This competing renewal application is for research into the mechanism of glucocorticosteroid induced apoptosis in lymphoma and leukemia cells. An in depth understanding of this mechanism at the molecular and cell biological level is essential to an understanding of how glucocorticoids work as therapeutic agents in lymphoid malignancies and how lymphoid malignancies become resistant to glucocorticoid-induced apoptosis. Using lymphoma and leukemia cell lines as a model system, this research focuses on two research themes that have arisen through work in this laboratory during the preceding funding period. One is focused on the role of proteasome-mediated c-Fos degradation in dexamethasone (DX)-induced apoptosis. This theme is based on the recent discovery that proteasome-mediated degradation of c-Fos is an early, Bc1-2-regulated step in DX induced apoptosis and that c-FosdeltaC, a c-Fos mutant that evades degradation by the proteasome, is a potent inhibitor of caspase activation and apoptosis. The other theme builds on evidence that calcium release from its intracellular reservoir in the endoplasmic reticulum (ER) is involved in mediating DX-induced apoptosis.

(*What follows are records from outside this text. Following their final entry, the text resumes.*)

(* ===== verification/Auth.v ===== *)
(** * Who may call the gateway

    Properties of [Gateway]: the interceptor chain lets no call through
    without an identity, removing an API key locks its certificates out, and
    the cases in which it does not. *)
From Stdlib Require Import QArith_base.
From S2P Require Import Prelude Prog Kube Lens SessionEnv GoTime Orchestrator RateLimit ApiKey Gateway Rules.

#[local] Open Scope Z_scope.

(** ** Lemmas *)

(** No verified certificate, and not a trusted local connection. *)
Definition anonymous (localAuth : bool) (cx : Ctx) : Prop :=
  match cx_peer cx with
  | None => True
  | Some p => default [] (pe_tls p) = [] /\ (pe_loopback p && localAuth) = false
  end.

(** The connection's certificate is on the revocation list. *)
Definition revoked_peer (m : gmap string Z) (cx : Ctx) : Prop :=
  exists p cert l, cx_peer cx = Some p /\ pe_tls p = Some (cert :: l) /\
    is_Some (m !! crt_fingerprint cert).

Definition cluster_kept (c c' : Cluster) : Prop := forall k, store k c' = store k c.

Lemma cluster_kept_clock (t : Z) (c : Cluster) : cluster_kept c (set_clock t c).
Proof. intros k. apply store_set_clock. Qed.

Section auth.
Context (faults : bool).
Implicit Types (g : Gw) (c : Cluster).

Abbreviation C := (kube_contract Gw faults).

Lemma peerIdentity_wp cx Q g c :
  (forall id t, (cl_clock c <= t)%Z ->
     match cx_peer cx with
     | Some (mkPeer _ (Some (cert :: _))) =>
         id = ("", false) \/
         id = (crt_commonName cert, false) /\ crt_notBefore cert <= t <= crt_notAfter cert
     | Some p => id = ("", pe_loopback p)
     | None => id = ("", false)
     end -> Q (Done id) (g, c) /\ Q (Done id) (g, set_clock t c)) ->
  wp C (peerIdentity cx) Q (g, c).
Proof.
  intros H. unfold peerIdentity.
  destruct (cx_peer cx) as [[lo [[|cert l]|]]|]; cbn [pe_tls default pe_loopback] in *;
    try (by apply (H _ (cl_clock c)); [lia|]).
  apply (wp_call C Now). intros t [g' c'] [Hle [= -> ->]]. cbn [snd fst] in *.
  destruct ((t <? crt_notBefore cert) || (crt_notAfter cert <? t)) eqn:E.
  - by apply (H ("", false) t); [done|left].
  - apply orb_false_iff in E as [E1%Z.ltb_ge E2%Z.ltb_ge]. apply (H _ t); [done|right; done].
Qed.

Lemma checkMTLSAuth_wp localAuth cx m g c :
  g_revoked g = Some m -> anonymous localAuth cx \/ revoked_peer m cx ->
  wp C (checkMTLSAuth localAuth cx)
    (fun o v' => (o = Done (Some (Status Unauthenticated)) \/ o = Done (Some (Status PermissionDenied))) /\
       fst v' = g /\ cluster_kept c (snd v')) (g, c).
Proof.
  intros Hm Hcx. apply wp_bind, peerIdentity_wp. intros id t Ht Hid.
  assert (forall c', cluster_kept c c' ->
    wp C (if snd id && localAuth then Ret None
          else if decide (fst id = "") then Ret (Some (Status Unauthenticated))
          else do revoked <- IsRevoked (certFingerprintFromContext cx);
               Ret (if revoked : bool then Some (Status PermissionDenied) else None))
      (fun o v' => (o = Done (Some (Status Unauthenticated)) \/ o = Done (Some (Status PermissionDenied))) /\
         fst v' = g /\ cluster_kept c (snd v')) (g, c')) as Hc.
  2:{ split; apply Hc; [done|apply cluster_kept_clock]. }
  intros c' Hk. destruct Hcx as [Ha|(p & cert & l & Hp & Htls & Hr)].
  - assert ((snd id && localAuth) = false /\ fst id = "") as [-> ->].
    2:{ cbn [andb]. rewrite decide_True by done. cbn [wp]. auto. }
    unfold anonymous in Ha. destruct (cx_peer cx) as [[lo [[|cert l]|]]|]; cbn in *.
    + destruct Ha as [_ Ha]. by subst id.
    + by destruct Ha.
    + destruct Ha as [_ Ha]. by subst id.
    + by subst id.
  - rewrite Hp in Hid. destruct p as [lo tls]. simpl in Htls. subst tls.
    assert (snd id = false) as -> by (by destruct Hid as [-> | [-> _]]).
    cbn [andb]. case_decide; [cbn [wp]; auto|].
    apply wp_bind. unfold IsRevoked. apply wp_mem. cbn [fst snd]. rewrite Hm. cbn [wp].
    unfold certFingerprintFromContext. rewrite Hp. cbn [pe_tls default].
    rewrite bool_decide_eq_true_2 by done. auto.
Qed.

Aim 1 will investigate the mechanism of c-Fos degradation in DX- induced apoptosis, focusing on the role of the glucocorticoid receptor and c-Fos - c-Jun interaction in this process.
Aim 2 seeks to understand how c-Fos degradation contributes to apoptosis by investigating the mechanism by which the stable c- Fos mutant, c-FosdeltaC, inhibits apoptosis.
This aim will investigate the effect of c-FosdeltaC on glucocorticoid receptor activity and on AP-1-glucocorticoid receptor crosstalk. Also, this aim will identify genes regulated by c-FosdeltaC that function as apoptosis inhibitors.
Aim 3 will investigate the role of ER calcium release in DX induced apoptosis, determining how ER calcium release triggers apoptosis and the relationship between ER calcium release and other events in apoptosis, including proteasome-mediated c-Fos degradation and caspase activation.